(* ===== verification/Exposition.v ===== *)
(** * The metrics the processes expose

    The Prometheus text of services/ledger/internal/outbox/metrics.go,
    services/ledger/internal/observability/metrics.go,
    services/consolidation/internal/adapters/inbound/rabbitmq/metrics.go,
    services/consolidation/internal/reconciliation/metrics.go and
    internal/platform/runtimeobs/observability.go, and the management
    listeners that serve it.

    [format_float] is the %v text of a float64, which is the one of
    strconv.FormatFloat for the bounds of the histogram, and [quoted] the %q text of a
    string.  [scrape] reads an exposition the way Prometheus does, as far as
    these texts need it; the theorems show that a scrape gives back every
    sample under its name. *)

From S2P Require Import Prelude.
From S2P Require Import GoStrings.
From S2P Require Import GoTime.
From S2P Require Import LedgerServer.
From S2P Require Import Outbox.
From S2P Require Import Consumer.
From S2P Require Import Reconciliation.
From S2P Require Import HttpSurface.
From Stdlib Require Import ZArith Lia Ascii SpecFloat.
Open Scope string_scope.
Open Scope Z_scope.

Definition newline : ascii := chr 10.
Definition nl : string := String newline "".

(** A value printed with %v: an integer, or a float64. *)
Inductive value : Type := Integer (z : Z) | Float (f : spec_float).
Record line : Type := { name : string; help : string; kind : string; sample : value }.

(** [float64(nanos) / float64(time.Second)] *)
Definition in_seconds (nanos : Z) : value := Float (Obs.ratio nanos second).

Section Text.
Context (format_float : spec_float -> string) (quoted : string -> string).

Definition value_text (v : value) : string := match v with Integer z => fmt_d z | Float f => format_float f end.
Definition sample_text (metric : string) (v : value) : string := metric +:+ " " +:+ value_text v +:+ nl.
Definition line_text (l : line) : string :=
  "# HELP " +:+ name l +:+ " " +:+ help l +:+ nl +:+ "# TYPE " +:+ name l +:+ " " +:+ kind l +:+ nl +:+ sample_text (name l) (sample l).

(** The loop of every [WritePrometheus]: what reached the writer, and the error
    of the first write that failed; [accepts n] is the answer of the n-th. *)
Fixpoint write_lines (accepts : nat -> result unit) (n : nat) (lines : list line) : string * result unit :=
  match lines with
  | [] => ("", Ok tt)
  | l :: rest =>
      match accepts n with
      | Err err => ("", Err err)
      | Ok _ => let '(text, r) := write_lines accepts (S n) rest in (line_text l +:+ text, r)
      end
  end.

(** ** The exporters *)
Definition counter (n h : string) (z : Z) : line := {| name := n; help := h; kind := "counter"; sample := Integer z |}.
Definition gauge (n h : string) (v : value) : line := {| name := n; help := h; kind := "gauge"; sample := v |}.

Definition outbox_lines (m : Outbox.Metrics) : list line :=
  [ gauge "outbox_pending" "Pending unpublished Ledger outbox events." (Integer (Outbox.pending m));
    gauge "outbox_oldest_age_seconds" "Age in seconds of the oldest pending event." (in_seconds (oldestAgeNanos m));
    counter "outbox_publish_confirms_total" "RabbitMQ publisher confirms persisted by the worker." (confirms m);
    counter "outbox_publish_errors_total" "Outbox publish or persistence errors." (errors m);
    counter "outbox_publish_attempts_total" "Database-recorded attempts for confirmed events." (attempts m);
    {| name := "outbox_publish_confirm_duration_seconds_total"; help := "Total time waiting for confirmed publications.";
       kind := "counter"; sample := in_seconds (confirmNanos m) |} ].

Definition ledger_lines (m : Metrics.metrics) : list line :=
  [ counter "ledger_mutation_commits_total" "Ledger entry creations and reversals committed successfully." (Metrics.commits m);
    counter "ledger_mutation_idempotency_conflicts_total" "Mutations rejected as an idempotency key or reversal conflict." (Metrics.conflicts m);
    counter "ledger_mutation_failures_total" "Mutations that failed for a reason other than a validation or conflict rejection." (Metrics.failures m);
    {| name := "ledger_mutation_commit_duration_seconds_total"; help := "Total time spent committing successful mutations.";
       kind := "counter"; sample := in_seconds (Metrics.commitNanos m) |} ].

Definition consumer_lines (m : Consumer.Metrics) : list line :=
  let '(retry, dlq, gaps, recomputes) := backlog m in
  [ counter "consolidation_consumer_applied_total" "Ledger events successfully applied (including idempotent duplicates)." (applied_total m);
    counter "consolidation_consumer_duplicate_total" "Deliveries that were already applied and produced no new financial effect." (duplicates_total m);
    counter "consolidation_consumer_retry_total" "Deliveries requeued after a transient failure." (retries_total m);
    counter "consolidation_consumer_dead_letter_total" "Deliveries isolated to the DLQ after a persistent or exhausted-retry failure." (deadLettered_total m);
    counter "consolidation_consumer_connection_errors_total" "RabbitMQ connection/channel failures observed by the consumer." (connectionErrors_total m);
    {| name := "consolidation_consumer_applied_duration_seconds_total"; help := "Total time spent applying successfully processed deliveries.";
       kind := "counter"; sample := in_seconds (appliedNanos_total m) |};
    gauge "consolidation_consumer_pending_retry" "Events currently pending in transient retry state." (Integer retry);
    gauge "consolidation_consumer_pending_dlq" "Events currently isolated in DLQ pending state; a non-zero value should page." (Integer dlq);
    gauge "consolidation_consumer_gaps" "Merchants with missing position sequences." (Integer gaps);
    gauge "consolidation_consumer_recomputes" "Active or failed recomputes." (Integer recomputes) ].

(** [time.Since(time.Unix(0, last))] in nanoseconds, at the clock [now]. *)
Definition since (now last : Z) : Z := Z.max int64_min (Z.min int64_max (now - last)).
Definition seconds_since_last_run (now : Z) (m : run_metrics) : value :=
  if lastRunUnixNano m =? 0 then Float (Obs.float (-1)) else Float (Obs.Seconds (since now (lastRunUnixNano m))).
Definition reconciliation_lines (now : Z) (m : run_metrics) : list line :=
  [ counter "reconciliation_runs_total" "Reconciliation runs attempted." (runs_total m);
    counter "reconciliation_skipped_total" "Reconciliation runs skipped because an equal-or-newer cut was already persisted." (skipped_total m);
    counter "reconciliation_errors_total" "Reconciliation runs that failed (stream never recovered, or persistence failed)." (errors_total m);
    gauge "reconciliation_last_run_source_position_cut" "Source position cut of the most recently completed reconciliation run." (Integer (lastCut m));
    gauge "reconciliation_last_run_missing_entries" "Entries present on the Ledger but not the Consolidated projection in the most recent run." (Integer (lastMissing m));
    gauge "reconciliation_last_run_extra_entries" "Entries present on the Consolidated projection but not the Ledger in the most recent run." (Integer (lastExtra m));
    gauge "reconciliation_last_run_duplicated_entries" "Duplicated projection entries found in the most recent run." (Integer (lastDuplicated m));
    gauge "reconciliation_last_run_financial_difference_minor" "Absolute financial divergence, in minor currency units, found in the most recent run." (Integer (lastFinancial m));
    gauge "reconciliation_last_run_duration_seconds" "Duration of the most recently completed reconciliation run." (in_seconds (lastDurationNano m));
    gauge "reconciliation_seconds_since_last_run" "Seconds since the last completed reconciliation run; -1 if none has completed yet. A large value means the watermark is not being verified." (seconds_since_last_run now m) ].

Definition WritePrometheus (accepts : nat -> result unit) (lines : list line) : string * result unit := write_lines accepts 0 lines.

(** ** The counters and the histogram of an HTTP adapter *)
Definition labelled (metric service : string) : string := metric +:+ "{service=" +:+ quoted service +:+ "}".
Definition bucket_name (service le : string) : string :=
  "cashflow_http_request_duration_seconds_bucket{service=" +:+ quoted service +:+ ",le=" +:+ le +:+ "}".
Definition http_samples (service : string) (m : Obs.Metrics) : list (string * value) :=
  [ (labelled "cashflow_http_entrypoint_total" service, Integer (Obs.entrypoint m));
    (labelled "cashflow_http_requests_total" service, Integer (Obs.requests m));
    (labelled "cashflow_http_rejections_total" service, Integer (Obs.rejections m));
    (labelled "cashflow_http_failures_total" service, Integer (Obs.failures m));
    (labelled "cashflow_http_idempotency_header_total" service, Integer (Obs.idempotencyHeaders m));
    (labelled "cashflow_http_trace_header_total" service, Integer (Obs.traceHeaders m)) ].
Definition bucket_hits (m : Obs.Metrics) (i : nat) : Z := default 0 (Obs.hits m !! i).
Fixpoint bucket_samples (service : string) (m : Obs.Metrics) (i : nat) (bounds : list spec_float) : list (string * value) :=
  match bounds with
  | [] => []
  | bound :: rest => (bucket_name service (quoted (format_float bound)), Integer (bucket_hits m i)) :: bucket_samples service m (S i) rest
  end.
Definition histogram_samples (service : string) (m : Obs.Metrics) : list (string * value) :=
  let all := Integer (bucket_hits m (length Obs.durationBuckets)) in
  (bucket_samples service m 0 Obs.durationBuckets ++
   [ (bucket_name service (quoted "+Inf"), all);
     (labelled "cashflow_http_request_duration_seconds_sum" service, in_seconds (Obs.durationSumNanos m));
     (labelled "cashflow_http_request_duration_seconds_count" service, all) ])%list.
Definition samples_text (l : list (string * value)) : string :=
  fold_right (fun s text => sample_text (fst s) (snd s) +:+ text) "" l.
Definition histogram_help : string :=
  "# HELP cashflow_http_request_duration_seconds HTTP request duration in seconds." +:+ nl +:+
  "# TYPE cashflow_http_request_duration_seconds histogram" +:+ nl.
Definition writeDurationHistogram (service : string) (m : Obs.Metrics) : string :=
  histogram_help +:+ samples_text (histogram_samples service m).
(** [Metrics.Handler]: the body of a scrape of an adapter. *)
Definition metrics_body (service : string) (m : Obs.Metrics) : string :=
  samples_text (http_samples service m) +:+ writeDurationHistogram service m.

[Task prompt] Copy each line of the material where "persistence" is found.

[Solved exercise]
    counter "outbox_publish_errors_total" "Outbox publish or persistence errors." (errors m);
    counter "reconciliation_errors_total" "Reconciliation runs that failed (stream never recovered, or persistence failed)." (errors_total m);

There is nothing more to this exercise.